■ DATA SUPPLIED ■
(** X15: adding a file that was not tracked and removing it again gives
    the listing of every language back. *)
Theorem add_then_remove_restores_listing
  (fs : Workspace.file_system) (path : string) (w : Workspace.workspace_manager)
  (file_path language file : string) :
  Workspace.reachable fs path w ->
  (forall l, file_path ∉ Workspace.get_files_by_language w l) ->
  file ∈ Workspace.get_files_by_language
           (Workspace.remove_file (Workspace.add_file w file_path) file_path) language
  <-> file ∈ Workspace.get_files_by_language w language.
Proof.
  intros Hreach Hnew.
  rewrite remove_file_lists. unfold Workspace.add_file.
  rewrite categorize_file_lists by now apply (reachable_tracks_languages fs path).
  split.
  - intros [[Hold|[Heq _]] Hne]; [exact Hold | contradiction].
  - intros Hold. split; [now left|]. intros ->. now apply (Hnew language).
Qed.

Lemma add_then_remove_restores_listing_witness :
  "/ws/app.py"
  ∈ Workspace.get_files_by_language
      (Workspace.remove_file
         (Workspace.add_file WorkspaceScenarios.scanned "/ws/new.js") "/ws/new.js")
      "python".
Proof.
  apply (add_then_remove_restores_listing WorkspaceScenarios.fs_small "/ws"
           WorkspaceScenarios.scanned "/ws/new.js" "python" "/ws/app.py").
  - apply Workspace.reach_init. reflexivity.
  - intros l Hin. unfold WorkspaceScenarios.scanned, Workspace._scan_workspace in Hin.
    cbn [Workspace.workspace_path] in Hin.
    apply (scan_lists _ _ l _ (tracks_languages_new "/ws")) in Hin as [Hold|[Hwalk _]].
    + now apply new_workspace_is_empty in Hold.
    + vm_compute in Hwalk.
      repeat (apply elem_of_cons in Hwalk as [Hwalk|Hwalk]; [discriminate|]).
      inversion Hwalk.
  - vm_compute. repeat constructor.
Defined.

(** X16: [is_file_in_workspace] compares characters, not path components:
    it accepts exactly the paths whose absolute form begins with the
    characters of the workspace path. *)
Theorem in_workspace_is_a_prefix_test
  (fs : Workspace.file_system) (w : Workspace.workspace_manager) (file_path : string) :
  Workspace.is_file_in_workspace fs w file_path = true
  <-> exists rest, Workspace.abspath fs file_path = Workspace.workspace_path w +:+ rest.
Proof.
  unfold Workspace.is_file_in_workspace. split.
  - generalize (Workspace.abspath fs file_path) as s.
    induction (Workspace.workspace_path w) as [|c prefix IH]; intros s H.
    + exists s. now rewrite append_empty.
    + destruct s as [|c' s]; [discriminate|]. cbn [startswith] in H.
      apply andb_prop in H as [Hc Hs]. apply bool_decide_eq_true_1 in Hc as ->.
      destruct (IH s Hs) as [rest ->]. exists rest. now rewrite append_String.
  - intros [rest ->]. apply startswith_append.
Qed.

(** So a file of a sibling directory whose name continues that of the
    workspace counts as a file of the workspace. *)
Example sibling_directory_is_in_workspace :
  Workspace.is_file_in_workspace WorkspaceScenarios.fs_small WorkspaceScenarios.scanned
    "/ws-backup/app.py" = true.
Proof. reflexivity. Qed.

(** ** The linter *)

Lemma linter_open_document
  (env : os_env) (st : manager) (p : process) (file_path content : string) :
  launch env st = Ret p ->
  read_text env file_path = Ret content ->
  exists st', Linter.open_document env file_path st = (Ret tt, st')
              /\ same_manager st st'.
Proof.
  intros Hlaunch Hread. unfold Linter.open_document. run_step.
  destruct (ensure_running_after_launch env
              (add_log INFO (Note "Running linter on file") st) p Hlaunch) as (st1 & E1).
  pose proof (keeps_ensure_running env (add_log INFO (Note "Running linter on file") st))
    as Hsame.
  rewrite E1 in Hsame. cbn [snd] in Hsame.
  rewrite (run_bind_ret _ _ _ _ _ E1). cbv beta.
  rewrite Hread. do 2 run_step. rewrite run_send_notification.
  eexists. split; [reflexivity|]. exact Hsame.
Qed.

(** Parsing the output gives a result dict, or raises what [json.loads]
    raised when that is no decode error. *)
Lemma parse_output_outcome
  (json_loads : string -> result json) (str_exn : exn -> string)
  (stdout : string) (st : manager) :
  (exists d st',
     Linter.parse_output json_loads str_exn stdout st = (Ret (JDict d), st')
     /\ is_Some (dict_get d "issues")
     /\ exists b, dict_get d "success" = Some (JBool b))
  \/ (exists e st', Linter.parse_output json_loads str_exn stdout st = (Raise e, st')).
Proof.
  unfold Linter.parse_output.
  destruct (bool_decide (Linter.strip stdout = "")); cbv iota.
  - left. do 2 eexists. split; [apply run_try_ret; reflexivity|].
    split; [eexists; reflexivity | eexists; reflexivity].
  - destruct (json_loads stdout) as [results|e] eqn:Hloads.
    + left. do 2 eexists.
      split; [apply run_try_ret; rewrite run_bind, run_lift_ret; reflexivity|].
      split; [eexists; reflexivity | eexists; reflexivity].
    + assert (Hbody :
        (lift (Raise e) ≫= fun results : json =>
           mret (JDict [("issues", results); ("success", JBool true)])) st
        = (Raise e, st)) by (rewrite run_bind; reflexivity).
      rewrite (run_try_raise _ _ _ _ _ Hbody).
      destruct e as [key|name|msg|msg| |msg];
        try (right; do 2 eexists; reflexivity).
      left. do 2 eexists. split.
      * rewrite run_bind, run_logger. reflexivity.
      * split; [eexists; reflexivity | eexists; reflexivity].
Qed.

Lemma run_external_returns
  (env : os_env) (json_loads : string -> result json) (str_exn : exn -> string)
  (file_path : string) (st : manager) :
  exists d st',
    Linter.run_external env json_loads str_exn file_path st = (Ret (JDict d), st')
    /\ is_Some (dict_get d "issues")
    /\ exists b, dict_get d "success" = Some (JBool b).
Proof.
  unfold Linter.run_external. do 2 run_step.
  destruct (subprocess_run env (Linter.linter_cmd (kind st) ++ [file_path])
              (Some (workspace_path st)) None) as [[returncode stdout]|e] eqn:Hrun.
  - assert (exists st1,
      (match kind st with
       | Python =>
           if negb (returncode =? 0) && negb (returncode =? 1)
           then logger ERROR (Failure "Pylint error")
           else mret tt
       | _ => mret tt
       end) st = (Ret tt, st1)) as (st1 & Elog).
    { destruct (kind st); [destruct (negb _ && negb _)| |]; eexists; reflexivity. }
    destruct (parse_output_outcome json_loads str_exn stdout st1)
      as [(d & st2 & E2 & Hd)|(e & st2 & E2)].
    + exists d, st2. split; [|exact Hd]. apply run_try_ret.
      rewrite run_bind, run_lift_ret. cbv beta iota.
      rewrite (run_bind_ret _ _ _ _ _ Elog). exact E2.
    + do 2 eexists. split.
      * erewrite run_try_raise.
        -- rewrite run_bind, run_logger. reflexivity.
        -- rewrite run_bind, run_lift_ret. cbv beta iota.
           rewrite (run_bind_ret _ _ _ _ _ Elog). exact E2.
      * split; [eexists; reflexivity | eexists; reflexivity].
  - do 2 eexists. split.
    + erewrite run_try_raise; [|rewrite run_bind; reflexivity].
      rewrite run_bind, run_logger. reflexivity.
    + split; [eexists; reflexivity | eexists; reflexivity].
Qed.

(** X17: once the file exists, the server can be launched and the file can
    be read, [run_linter] never raises: whatever the linter process and the
    JSON decoder do, the caller gets a dict with an [issues] member and a
    boolean [success] member. *)
Theorem linter_failures_are_reported_in_the_result
  (env : os_env) (json_loads : string -> result json) (str_exn : exn -> string)
  (st : manager) (p : process) (file_path content : string) :
  isfile env file_path = true ->
  launch env st = Ret p ->
  read_text env file_path = Ret content ->
  exists d,
    fst (Linter.run_linter env json_loads str_exn file_path st) = Ret (JDict d)
    /\ is_Some (dict_get d "issues")
    /\ exists b, dict_get d "success" = Some (JBool b).
Proof.
  intros Hfile Hlaunch Hread. unfold Linter.run_linter.
  rewrite Hfile. cbn [negb].
  destruct (linter_open_document env st p file_path content Hlaunch Hread)
    as (st1 & E1 & _).
  destruct (run_external_returns env json_loads str_exn file_path st1)
    as (d & st2 & E2 & Hd).
  exists d. split; [|exact Hd].
  rewrite (run_bind_ret _ _ _ _ _ E1). cbv beta. now rewrite E2.
Qed.

Lemma linter_failures_are_reported_in_the_result_witness :
  exists d,
    fst (Linter.run_linter Scenarios.env_ok (fun _ => Raise (TypeError "decoder"))
           (fun _ => "") "/ws/a.py" (Session.init Python "/ws")) = Ret (JDict d)
    /\ is_Some (dict_get d "issues")
    /\ exists b, dict_get d "success" = Some (JBool b).
Proof.
  apply (linter_failures_are_reported_in_the_result Scenarios.env_ok
           (fun _ => Raise (TypeError "decoder")) (fun _ => "")
           (Session.init Python "/ws") Alive "/ws/a.py" "hello world").
  - reflexivity.
  - reflexivity.
  - reflexivity.
Defined.



(** ** The command line *)

(** The service that the constructor builds has no [java] manager. *)
Lemma new_service_has_no_java_route (workspace file_path : string) :
  Service.get_server_for_file (Service.init workspace) file_path = Raise (KeyError "java").
Proof. reflexivity. Qed.

Lemma new_service_routes_nothing {A} (workspace file_path : string) (op : M A) :
  Service.route file_path op (Service.init workspace)
  = (Raise (KeyError "java"), Service.init workspace).
Proof. unfold Service.route. now rewrite new_service_has_no_java_route. Qed.

(** X19: with a workspace that is a directory, the [lint], [format],
    [definition] and [references] actions of the command line print nothing
    and end with exit code 1, whatever the file and the position. *)
Theorem file_actions_exit_with_code_1
  (env : os_env) (isdir : string -> bool) (walk : string -> list string)
  (json_loads : string -> result json) (str_exn : exn -> string)
  (args : Cli.namespace) :
  isdir (abspath env (abspath env (Cli.workspace args))) = true ->
  Cli.action args ∈ [Some "lint"; Some "format"; Some "definition"; Some "references"] ->
  Cli.main env isdir walk json_loads str_exn args = Ret (Cli.Exit 1 []).
Proof.
  intros Hdir Haction. unfold Cli.main, Cli.new_service, Workspace.init.
  cbn [Workspace.abspath Workspace.isdir]. rewrite Hdir. cbn [negb].
  unfold Cli.run_action, Cli.action_is, Service.run_linter, Service.run_formatter,
    Service.get_definition, Service.get_references.
  rewrite !new_service_routes_nothing.
  repeat (apply elem_of_cons in Haction as [->|Haction]; [reflexivity|]).
  inversion Haction.
Qed.

Lemma file_actions_exit_with_code_1_witness :
  Cli.main Scenarios.env_ok (fun _ => true) (fun _ => []) (fun _ => Ret JNull)
    (fun _ => "") (Cli.Namespace "/ws" (Some "format") "/ws/a.py" 0 0 false)
  = Ret (Cli.Exit 1 []).
Proof.
  apply (file_actions_exit_with_code_1 Scenarios.env_ok (fun _ => true) (fun _ => [])
           (fun _ => Ret JNull) (fun _ => "")
           (Cli.Namespace "/ws" (Some "format") "/ws/a.py" 0 0 false)).
  - reflexivity.
  - cbn [Cli.action]. repeat constructor.
Defined.

(** X20: the service is built outside the [try] block of [main]: with a
    workspace that is no directory [main] gives no exit code at all, the
    [ValueError] of the workspace manager leaves it, whatever the action. *)
Theorem missing_workspace_escapes_main
  (env : os_env) (isdir : string -> bool) (walk : string -> list string)
  (json_loads : string -> result json) (str_exn : exn -> string)
  (args : Cli.namespace) :
  isdir (abspath env (abspath env (Cli.workspace args))) = false ->
  Cli.main env isdir walk json_loads str_exn args
  = Raise (ValueError "Workspace path is not a directory").
Proof.
  intros Hdir. unfold Cli.main, Cli.new_service, Workspace.init.
  cbn [Workspace.abspath Workspace.isdir]. now rewrite Hdir.
Qed.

■ DIRECTIONS FOR THIS TASK ■
Reprint the data above from the opening line to the line holding "Workspace.is_file_in_workspace fs w", inclusive, and nothing else.

■ SOLUTION FOR THIS PROBLEM ■
(** X15: adding a file that was not tracked and removing it again gives
    the listing of every language back. *)
Theorem add_then_remove_restores_listing
  (fs : Workspace.file_system) (path : string) (w : Workspace.workspace_manager)
  (file_path language file : string) :
  Workspace.reachable fs path w ->
  (forall l, file_path ∉ Workspace.get_files_by_language w l) ->
  file ∈ Workspace.get_files_by_language
           (Workspace.remove_file (Workspace.add_file w file_path) file_path) language
  <-> file ∈ Workspace.get_files_by_language w language.
Proof.
  intros Hreach Hnew.
  rewrite remove_file_lists. unfold Workspace.add_file.
  rewrite categorize_file_lists by now apply (reachable_tracks_languages fs path).
  split.
  - intros [[Hold|[Heq _]] Hne]; [exact Hold | contradiction].
  - intros Hold. split; [now left|]. intros ->. now apply (Hnew language).
Qed.

Lemma add_then_remove_restores_listing_witness :
  "/ws/app.py"
  ∈ Workspace.get_files_by_language
      (Workspace.remove_file
         (Workspace.add_file WorkspaceScenarios.scanned "/ws/new.js") "/ws/new.js")
      "python".
Proof.
  apply (add_then_remove_restores_listing WorkspaceScenarios.fs_small "/ws"
           WorkspaceScenarios.scanned "/ws/new.js" "python" "/ws/app.py").
  - apply Workspace.reach_init. reflexivity.
  - intros l Hin. unfold WorkspaceScenarios.scanned, Workspace._scan_workspace in Hin.
    cbn [Workspace.workspace_path] in Hin.
    apply (scan_lists _ _ l _ (tracks_languages_new "/ws")) in Hin as [Hold|[Hwalk _]].
    + now apply new_workspace_is_empty in Hold.
    + vm_compute in Hwalk.
      repeat (apply elem_of_cons in Hwalk as [Hwalk|Hwalk]; [discriminate|]).
      inversion Hwalk.
  - vm_compute. repeat constructor.
Defined.

(** X16: [is_file_in_workspace] compares characters, not path components:
    it accepts exactly the paths whose absolute form begins with the
    characters of the workspace path. *)
Theorem in_workspace_is_a_prefix_test
  (fs : Workspace.file_system) (w : Workspace.workspace_manager) (file_path : string) :
  Workspace.is_file_in_workspace fs w file_path = true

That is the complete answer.